Neutrophils in inflammatory bowel disease: disease-promoting versus protective functions
Shaochen Yu, Mengjie Zhang, Wenlu Niu, Yuting Huang, Ziyue Dou, Beibei Tian, Langlang Yang, Jian Lu

TL;DR
This review explores how neutrophils can both worsen and help heal inflammatory bowel disease, offering new insights for treatment.
Contribution
The paper highlights the dual roles of neutrophils in IBD and proposes precision therapeutic strategies targeting them.
Findings
Neutrophils can promote IBD by releasing harmful molecules like ROS and NETs.
Neutrophils also aid in tissue repair and maintain microbial balance in the gut.
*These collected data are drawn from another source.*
(* ===== verification/Paging.v ===== *)
(** * Cursor pages

    Every list endpoint reads [id > cursor ORDER BY id LIMIT limit+1], cuts the
    extra row and hands out the id of the last row kept as the next cursor
    ([pageParameters] of http.go reads the request's side of it).  Following
    the cursors over an unchanged table visits its rows once, in order. *)
From S2P Require Import Prelude GoLib Encoding Tx Schema Auth.
Local Open Scope Z_scope.

(** [limit] and [cursor] are the query parameters, "" when absent. *)
Definition pageParameters (limit cursor : string) : Res (nat * string) :=
  match (if limit ==? "" then Some 100 else ParseInt limit) with
  | None => Err errInvalid
  | Some n =>
      if (n <? 1) || (500 <? n) then Err errInvalid
      else if (cursor !=? "") && negb (validID cursor) then Err errInvalid
      else Ok (Z.to_nat n, cursor)
  end.

Definition strLt (a b : string) : bool := strLe a b && (a !=? b).

(** The cut of the [limit+1] rows read to a page and its next cursor. *)
Definition cutPage {A} (key : A → string) (limit : nat) (items : list A) : list A * option string :=
  if (limit <? length items)%nat
  then let kept := take limit items in (kept, key <$> last kept)
  else (items, None).

(** ** Following cursors *)

Lemma strLt_trans a b c : strLt a b = true → strLe b c = true → strLt a c = true.
Proof.
  unfold strLt. intros [H1 H2]%andb_true_iff H3. breflect_in H2. apply andb_true_iff. split.
  - by eapply strLe_trans.
  - breflect. intros ->. apply H2. by apply strLe_antisym.
Qed.

Section paging.
Context {V : Type} (P : string → V → bool) (m : gmap string V).
Implicit Types (c k : string).

(** The rows past a cursor. *)
Definition rowsAfter c : list (string * V) := rowsById (λ id v, P id v && strLt c id) m.

#[local] Instance keyLe_total : Total (keyLe (V:=V)).
Proof.
  intros [k v] [k' v']. unfold keyLe. simpl. destruct (strLe k k') eqn:E; [by left|].
  right. by apply strLe_total.
Qed.
#[local] Instance keyLe_trans : Transitive (keyLe (V:=V)).
Proof. intros [k v] [k' v'] [k'' v'']. unfold keyLe. simpl. apply strLe_trans. Qed.

Lemma elem_of_rowsAfter c k v :
  (k, v) ∈ rowsAfter c ↔ m !! k = Some v ∧ P k v = true ∧ strLt c k = true.
Proof.
  unfold rowsAfter, rowsById. rewrite merge_sort_Permutation, elem_of_rowsWhere, andb_true_iff. done.
Qed.

Lemma rowsAfter_NoDup c : NoDup (rowsAfter c).
Proof.
  unfold rowsAfter, rowsById. rewrite merge_sort_Permutation. unfold rowsWhere.
  apply NoDup_filter, NoDup_map_to_list.
Qed.

Lemma rowsAfter_sorted c : StronglySorted keyLe (rowsAfter c).
Proof. unfold rowsAfter, rowsById. apply StronglySorted_merge_sort; apply _. Qed.

(** The rows past the last row of a prefix are the rest. *)
Lemma rowsAfter_split c l1 k v l2 :
  rowsAfter c = l1 ++ (k, v) :: l2 → rowsAfter k = l2.
Proof.
  intros E. pose proof (rowsAfter_NoDup c) as Hnd. pose proof (rowsAfter_sorted c) as Hs.
  rewrite E in Hnd, Hs. apply NoDup_app in Hnd as (_ & Hd & Hnd).
  apply NoDup_cons in Hnd as [Hn Hnd]. apply StronglySorted_app in Hs as (H1 & Hss & Hs).
  apply StronglySorted_inv in Hs as [Hs Hk]. rewrite Forall_forall in Hk.
  assert (∀ k' v', (k', v') ∈ l1 ++ (k, v) :: l2 ↔ m !! k' = Some v' ∧ P k' v' = true ∧ strLt c k' = true)
    as Hin by (intros; by rewrite <-E, elem_of_rowsAfter).
  destruct (Hin k v) as [(Hm & HP & Hc) _]; [set_solver|].
  eapply (StronglySorted_unique_strong keyLe).
  - intros [k1 v1] [k2 v2] (Hk1 & _)%elem_of_rowsAfter Hk2 Hle1 Hle2. unfold keyLe in *. simpl in *.
    assert (k1 = k2) as -> by (by apply strLe_antisym).
    destruct (Hin k2 v2) as [(Hk2' & _) _]; [set_solver|]. congruence.
  - apply rowsAfter_sorted.
  - done.
  - apply NoDup_Permutation; [apply rowsAfter_NoDup|done|]. intros [k' v']. rewrite elem_of_rowsAfter.
    split.
    + intros (Hm' & HP' & Hlt). assert ((k', v') ∈ l1 ++ (k, v) :: l2) as Hel.
      { apply Hin. split_and!; [done..|]. eapply strLt_trans; [done|].
        unfold strLt in Hlt. by apply andb_true_iff in Hlt as [? _]. }
      unfold strLt in Hlt. apply andb_true_iff in Hlt as [Hle Hne]. breflect_in Hne.
      apply elem_of_app in Hel as [Hel|[?|?]%elem_of_cons]; [|naive_solver|done].
      exfalso. apply Hne. apply strLe_antisym; [done|].
      apply (H1 (k', v') (k, v) Hel). set_solver.
    + intros Hel. destruct (Hin k' v') as [(? & ? & ?) _]; [set_solver|]. split_and!; [done..|].
      unfold strLt. apply andb_true_iff. split; [by apply (Hk (k', v'))|]. breflect. intros <-.
      assert (v' = v) as -> by congruence. done.
Qed.

(** One page: everything that is left, or [limit] rows and the cursor that
    leads to the others. *)
Lemma page_spec {B} (key : B → string) (g : string * V → B) limit c :
  (1 ≤ limit)%nat → (∀ r, key (g r) = r.1) →
  ∃ l1 l2, rowsAfter c = l1 ++ l2 ∧
    cutPage key limit (take (limit + 1) (g <$> rowsAfter c)) =
      (g <$> l1, match l2 with [] => None | _ => fst <$> last l1 end) ∧
    (l2 ≠ [] → length l1 = limit ∧ ∀ k, fst <$> last l1 = Some k → rowsAfter k = l2).
Proof.
  intros Hl Hk. unfold cutPage. rewrite length_take, length_fmap.
  destruct (limit <? _)%nat eqn:E.
  - apply Nat.ltb_lt in E. exists (take limit (rowsAfter c)), (drop limit (rowsAfter c)).
    rewrite take_drop. split; [done|]. rewrite take_take, Nat.min_l by lia.
    rewrite <-fmap_take. assert (drop limit (rowsAfter c) ≠ []) as Hd.
    { intros H%(f_equal length). rewrite length_drop in H. simpl in H. lia. }
    split.
    + destruct (drop limit _); [done|]. f_equal. rewrite fmap_last.
      destruct (last (take limit (rowsAfter c))) as [r|]; [|done]. simpl. by rewrite Hk.
    + intros _. rewrite length_take. split; [lia|]. intros k Hlast.
      destruct (last _) as [[k' v]|] eqn:El in Hlast; [|done]. injection Hlast as <-.
      apply last_Some in El as [l' El]. eapply (rowsAfter_split c l').
      rewrite <-(take_drop limit (rowsAfter c)) at 1. by rewrite El, <-app_assoc.
  - apply Nat.ltb_ge in E. exists (rowsAfter c), []. rewrite app_nil_r. split; [done|].
    rewrite take_ge by (rewrite length_fmap; lia). done.
Qed.
End paging.
Arguments rowsAfter {V} P m c : simpl never.
Lemma slice_app start l1 l2 d1 d2 d3 :
  slice_spec start l1 d1 d2 → slice_spec (start + Z.of_nat (length l1)) l2 d2 d3 →
  slice_spec start (l1 ++ l2) d1 d3.
Proof.
  intros H1 H2. split.
  - intros id row Hr Hno. apply (sl_keep _ _ _ _ H2); [apply (sl_keep _ _ _ _ H1)|]; set_solver.
  - intros id row f Hr Hi. destruct (sl_key _ _ _ _ H1 _ _ _ Hr Hi) as (row2 & Hr2 & Hi2).
    by apply (sl_key _ _ _ _ H2 _ _ _ Hr2).
  - intros k o Hk. apply (sl_new _ _ _ _ H2) in Hk as [Hk|(i & f & Hf & Ho)].
    + apply (sl_new _ _ _ _ H1) in Hk as [Hk|(i & f & Hf & Ho)]; [by left|]. right.
      exists i, f. split; [by apply lookup_app_l_Some|]. by eapply observes_later.
    + right. exists (length l1 + i)%nat, f. split; [rewrite lookup_app_r by lia; by replace (length l1 + i - length l1)%nat with i by lia|].
      replace (start + Z.of_nat (length l1 + i)) with (start + Z.of_nat (length l1) + Z.of_nat i) by lia.
      done.
  - intros k o Hk. apply (sl_old _ _ _ _ H2). by apply (sl_old _ _ _ _ H1).
  - intros i f [Hf|[Hlen Hf]]%lookup_app_Some.
    + destruct (sl_all _ _ _ _ H1 _ _ Hf) as (k & o & Hk & Ho). exists k, o.
      split; [by apply (sl_old _ _ _ _ H2)|]. by eapply observes_later.
    + destruct (sl_all _ _ _ _ H2 _ _ Hf) as (k & o & Hk & Ho). exists k, o. split; [done|].
      by replace (start + Z.of_nat i) with
        (start + Z.of_nat (length l1) + Z.of_nat (i - length l1)) by lia.
Qed.
(** No lost update: an acknowledged update that changed a saved view found it at the presented revision, in the caller's own workspace and account, and moved only that view, to the next revision with a strictly later update time; from then on, after any requests of anybody, an update or deletion of the view that still presents the old revision fails. *)
Theorem view_update_not_lost ws s id input k env n db v db1 n1 :
  updateWorkView ws s id input (field (Some (pretty k))) env n db = mkOut (Ok v) db1 n1 →
  ViewRevision v ≠ pretty k →
  (∃ r r', has_view ws (UserID (SessUser s)) id k r db ∧ v = scanWorkView id r' ∧ revised id r r' db db1) ∧
  ∀ db2 ws' s' input' env' n', rtc (view_step id) db1 db2 →
    is_ok (out_res (updateWorkView ws' s' id input' (field (Some (pretty k))) env' n' db2)) = false ∧
    is_ok (out_res (deleteWorkView ws' s' id (field (Some (pretty k))) env' n' db2)) = false.
Proof.
  unfold updateWorkView at 1. intros (rev & ? & ? & [Hrev ->]%fromRes_inv & H)%bind_inv Hne.
  apply transaction_inv in H as [? (r & Hr & -> & Hcase)%updateViewTx_inv].
  unfold workViewRevision, field in Hrev. simpl in Hrev. destruct (ParseInt _) as [z|]; [|done].
  destruct (_ || _); [done|]. injection Hrev as Hk%(inj pretty).
  destruct Hcase as [[_ ->]|(r' & -> & Hrv)]; [by simpl in Hne; rewrite Hk in Hne|].
  split; [exists r, r'; by rewrite Hk|]. intros db2 ws' s' input' env' n' Hs.
  assert (beyond id k db1) as Hb.
  { destruct Hrv as (-> & Hn & _). intros r2. simpl. rewrite lookup_insert_eq. intros [= <-]. lia. }
  assert (beyond id k db2) as Hb2 by (clear -Hs Hb; induction Hs; eauto using view_step_beyond).
  split; [by apply stale_update_fails | by apply stale_delete_fails].
Qed.
(** A cell never starts a spreadsheet formula: it begins with neither a tab
    nor a carriage return, and its first byte after blanks is no operator. *)
Lemma csvText_inert text :
  match bytes (csvText text) with b :: _ => b ≠ 9%N ∧ b ≠ 13%N | [] => True end ∧
  match trimCells (bytes (csvText text)) with b :: _ => formulaByte b = false | [] => True end.
Proof.
  unfold csvText. destruct (_ || _) eqn:E.
  - rewrite bytes_app. by vm_compute.
  - apply orb_false_iff in E as [E1 E2]. split.
    + destruct (bytes text) as [|b l]; [done|]. apply orb_false_iff in E1 as [?%N.eqb_neq ?%N.eqb_neq]. done.
    + destruct (trimCells (bytes text)); done.
Qed.

(** ** Witness *)

Definition exampleFinding (asset : string) : FindingRow :=
  {| f_scope := {| k_workspace_id := "ws"; k_asset_id := asset; k_source_id := "scanner";
       k_scope := {| ScopeID := "repo"; ScopeRevision := "abc"; ScopeBranch := "main" |} |};
     f_identity_key := "k"; f_first_observed_at := 0;
     f_projection := {| p_title := "=cmd"; p_description := ""; p_remediation := ""; p_severity := "high";
       p_evidence_text := ""; p_source_label := ""; p_source_scan_at := None; p_collected_at := 0;
       p_imported_at := 0; p_source_state := "observed"; p_content_digest := "" |};
     f_candidate_uri := ""; f_candidate_line := 0;
     f_change := {| c_kind := "new"; c_at := None; c_run_id := ""; c_revision := 1 |};
     f_source_freshness_at := None;
     f_decision := {| d_owner_id := None; d_workflow_state := "open"; d_disposition := "none";
       d_accepted_risk_expires_at := None; d_decision_revision := 1 |};
     f_evidence_revision := 1 |}.
Definition workDB : DB :=
  with_assets {["a" := {| a_workspace_id := "ws"; a_name := "api"; a_kind := "repo"; a_environment := "";
      a_criticality := "medium"; a_tags := []; a_owner_id := None; a_created_at := 0 |}]}
    (with_findings {["f1" := exampleFinding "a"; "f2" := exampleFinding "a"; "f3" := exampleFinding "gone"]}
      emptyDB).
Definition csvQuery : urlQuery :=
  {| q_malformed := false; q_keys := ["format"]; q_values := {["format" := ["csv"]]} |}.
(* ===== verification/Decisions.v ===== *)
(** * internal/app: decisions people make about findings

    finding_decisions.go, finding_dispositions.go and the writing handlers of
    findings.go: patching one finding or many, disposition approvals, notes,
    and the event written with every patch. *)
From S2P Require Import Prelude GoLib Encoding Tx ReportAdapter Schema Auth Paging Assets WorkViews Work.
Local Open Scope Z_scope.

Definition maxBulkFindings : Z := 100.
Definition decisionPageSize : nat := 100.
Definition maxJSONSafeInt : Z := 9007199254740991.

Record findingDecisionPatch := {
  patchOwnerID : optional string; patchWorkflowState : optional string;
  patchDisposition : optional string; patchAcceptedRiskExpiresAt : optional Z;
  patchDispositionScope : optional string; patchSuppressionExpiresAt : optional Z;
  patchRationale : string; ExpectedRevision : option Z; RejectNoChange : bool }.

Record storedFindingDecision := {
  sdDecision : FindingDecision; sdFindingID : string; sdScope : ScopeKey; sdRevision : Z }.

Definition validWorkflowState (v : string) : bool :=
  (v ==? "open") || (v ==? "in-progress") || (v ==? "pending-retest") || (v ==? "resolved").
Definition validDisposition (v : string) : bool :=
  (v ==? "none") || (v ==? "accepted-risk") || (v ==? "suppressed") || (v ==? "false-positive").
Definition validDispositionScope (v : string) : bool :=
  (v ==? "finding") || (v ==? "asset") || (v ==? "source") || (v ==? "scope").

Definition decisionChanges (before after : FindingDecision) : list string :=
  (if OwnerID before ==? OwnerID after then [] else ["ownerId"]) ++
  (if WorkflowState before ==? WorkflowState after then [] else ["workflowState"]) ++
  (if Disposition before ==? Disposition after then [] else ["disposition"]) ++
  (if AcceptedRiskExpiresAt before ==? AcceptedRiskExpiresAt after then [] else ["acceptedRiskExpiresAt"]) ++
  (if DispositionScope before ==? DispositionScope after then [] else ["dispositionScope"]) ++
  (if SuppressionExpiresAt before ==? SuppressionExpiresAt after then [] else ["suppressionExpiresAt"]) ++
  (if DispositionRationale before ==? DispositionRationale after then [] else ["dispositionRationale"]).

(** ** Approvals *)

(** The approval the current disposition rests on:
    [... ORDER BY decision_revision DESC LIMIT 1]. *)
Definition approvalOf (workspace finding disposition : string) (revision : Z) (a : ApprovalRow) : bool :=
  (ap_workspace_id a ==? workspace) && (ap_finding_id a ==? finding) &&
  (ap_disposition a ==? disposition) && (ap_decision_revision a <=? revision).
Definition laterApproval (a b : ApprovalRow) : bool := ap_decision_revision b <=? ap_decision_revision a.
Definition currentApproval (workspace finding disposition : string) (revision : Z) (db : DB) : option ApprovalRow :=
  argmin laterApproval (snd <$> rowsWhere (λ _ a, approvalOf workspace finding disposition revision a) (t_approvals db)).

(** The decision columns of a finding joined with that approval. *)
Definition decisionOf (db : DB) (id : string) (f : FindingRow) : FindingDecision :=
  let d := f_decision f in
  let approval := currentApproval (f_workspace_id f) id (d_disposition d) (d_decision_revision d) db in
  {| OwnerID := d_owner_id d; WorkflowState := d_workflow_state d; Disposition := d_disposition d;
     AcceptedRiskExpiresAt := d_accepted_risk_expires_at d;
     DispositionScope := if d_disposition d ==? "none" then "" else default "finding" (ap_scope_kind <$> approval);
     SuppressionExpiresAt := if d_disposition d ==? "suppressed" then a ← approval; ap_expires_at a else None;
     DispositionRationale := default "" (ap_rationale <$> approval) |}.

Definition readDecision (workspace id : string) : M DB storedFindingDecision :=
  query (λ _ db,
    match t_findings db !! id with
    | Some f =>
        if (f_workspace_id f ==? workspace) && workVisible db id f
        then Ok {| sdDecision := decisionOf db id f; sdFindingID := id; sdScope := f_scope f;
                   sdRevision := d_decision_revision (f_decision f) |}
        else Err ErrNoRows
    | None => Err ErrNoRows
    end).

Definition dispositionScopeValue (decision : storedFindingDecision) : option string :=
  let k := sdScope decision in
  let scope := DispositionScope (sdDecision decision) in
  if scope ==? "finding" then Some (sdFindingID decision)
  else if scope ==? "asset" then Some (k_asset_id k)
  else if scope ==? "source" then Some (k_source_id k)
  else if scope ==? "scope" then
    let value := ScopeID (k_scope k) +:+ " / " +:+ ScopeBranch (k_scope k) +:+
                 " (revision " +:+ ScopeRevision (k_scope k) +:+ ")" in
    if value ==? " /  (revision )" then None else Some value
  else None.

(** The CHECK of finding_disposition_approvals. *)
Definition approvalSemantics (a : ApprovalRow) : bool :=
  (ap_disposition a ==? "accepted-risk") && (ap_scope_kind a ==? "finding") ||
  (ap_disposition a ==? "suppressed") && isSome (ap_expires_at a) ||
  (ap_disposition a ==? "false-positive") && (ap_scope_kind a ==? "finding") && negb (isSome (ap_expires_at a)).

Definition insertApproval (id : string) (a : ApprovalRow) : M DB unit :=
  insertInto t_approvals with_approvals
    (λ db, if negb ((1 <? ap_decision_revision a) && validDispositionScope (ap_scope_kind a) &&
                    (1 <=? len (ap_scope_value a)) && (len (ap_scope_value a) <=? 4096) &&
                    (1 <=? len (ap_rationale a)) && (len (ap_rationale a) <=? 8192) &&
                    approvalSemantics a && isSome (t_users db !! ap_actor_id a) &&
                    match t_findings db !! ap_finding_id a with
                    | Some f => f_workspace_id f ==? ap_workspace_id a | None => false end)
           then Some ErrConstraint
           else if anyRow (λ _ b, (ap_workspace_id b ==? ap_workspace_id a) && (ap_finding_id b ==? ap_finding_id a) &&
                     (ap_decision_revision b =? ap_decision_revision a)) (t_approvals db)
           then Some ErrUnique else None)
    id a.

(** The expiry an approval of this decision carries; [Err] where the decision
    does not make an approval. *)
Definition approvalExpiry (t : Z) (d : FindingDecision) : Res (option Z) :=
  if Disposition d ==? "accepted-risk" then
    if (DispositionScope d !=? "finding") || isSome (SuppressionExpiresAt d) then Err errInvalid
    else Ok (AcceptedRiskExpiresAt d)
  else if Disposition d ==? "suppressed" then
    match AcceptedRiskExpiresAt d, SuppressionExpiresAt d with
    | None, Some e => if IsZero e || negb (t <? e) then Err errInvalid else Ok (Some e)
    | _, _ => Err errInvalid
    end
  else if Disposition d ==? "false-positive" then
    if (DispositionScope d !=? "finding") || isSome (AcceptedRiskExpiresAt d) || isSome (SuppressionExpiresAt d)
    then Err errInvalid else Ok None
  else Err errInvalid.

Definition insertDispositionApproval (workspace actor : string) (decision : storedFindingDecision)
    (fallbackRationale : string) : M DB unit :=
  let d := sdDecision decision in
  if Disposition d ==? "none" then ret tt else
  let rationale := if DispositionRationale d ==? "" then fallbackRationale else DispositionRationale d in
  guard (validText rationale 8192 && validDispositionScope (DispositionScope d)) errInvalid ;;;
  match dispositionScopeValue decision with
  | None => throw errInvalid
  | Some scopeValue =>
      guard (negb (containsNUL scopeValue) && (len scopeValue <=? 4096)) errInvalid ;;;
      t <- now ;;
      expires <- fromRes (approvalExpiry t d) ;;
      id <- newID ;;
      at_ <- now ;;
      insertApproval id {| ap_workspace_id := workspace; ap_finding_id := sdFindingID decision;
        ap_decision_revision := sdRevision decision; ap_actor_id := actor;
        ap_disposition := Disposition d; ap_scope_kind := DispositionScope d;
        ap_scope_value := scopeValue; ap_rationale := rationale; ap_expires_at := expires;
        ap_created_at := at_ |}
  end.

(** ** Applying a patch *)

(** The decision with the patch's fields, before dispositions are made
    consistent: [Err] where a field is [null] that may not be. *)
Definition patchFields (p : findingDecisionPatch) (before : FindingDecision) : Res FindingDecision :=
  match patchField (patchWorkflowState p) (WorkflowState before) with
  | Err e => Err e
  | Ok workflow =>
    if negb (validWorkflowState workflow) then Err errInvalid else
    match patchField (patchDisposition p) (Disposition before) with
    | Err e => Err e
    | Ok disposition =>
      match patchField (patchDispositionScope p) (DispositionScope before) with
      | Err e => Err e
      | Ok scope =>
          Ok {| OwnerID := if IsSet (patchOwnerID p) then Value (patchOwnerID p) else OwnerID before;
                WorkflowState := workflow; Disposition := disposition;
                AcceptedRiskExpiresAt := if IsSet (patchAcceptedRiskExpiresAt p)
                  then Value (patchAcceptedRiskExpiresAt p) else AcceptedRiskExpiresAt before;
                DispositionScope := scope;
                SuppressionExpiresAt := if IsSet (patchSuppressionExpiresAt p)
                  then Value (patchSuppressionExpiresAt p) else SuppressionExpiresAt before;
                DispositionRationale := DispositionRationale before |}
      end
    end
  end.

Definition withDisposition (d : FindingDecision) (risk suppression : option Z) (scope rationale : string) : FindingDecision :=
  {| OwnerID := OwnerID d; WorkflowState := WorkflowState d; Disposition := Disposition d;
     AcceptedRiskExpiresAt := risk; DispositionScope := scope; SuppressionExpiresAt := suppression;
     DispositionRationale := rationale |}.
Understanding neutrophil heterogeneity and interactions with the microbiota could lead to new treatments.
Abstract
Inflammatory bowel disease (IBD) is a complex chronic intestinal inflammatory disorder whose pathogenesis involves aberrant interactions between genetic, environmental, microbial, and immune factors. Neutrophils, as key effector cells of innate immunity, are among the first immune cells to infiltrate the inflamed mucosa in IBD, and their role in the disease course is multifaceted. This review systematically elaborates on the dual functions of neutrophils in IBD. On one hand, activated neutrophils act as crucial “destroyers” promoting the initiation and progression of IBD by releasing effector molecules such as reactive oxygen species (ROS), proteases, and neutrophil extracellular traps (NETs), which disrupt the intestinal epithelial barrier, amplify the inflammatory cascade, promote thrombosis, and mediate resistance to corticosteroids and biologics. On the other hand, neutrophils also…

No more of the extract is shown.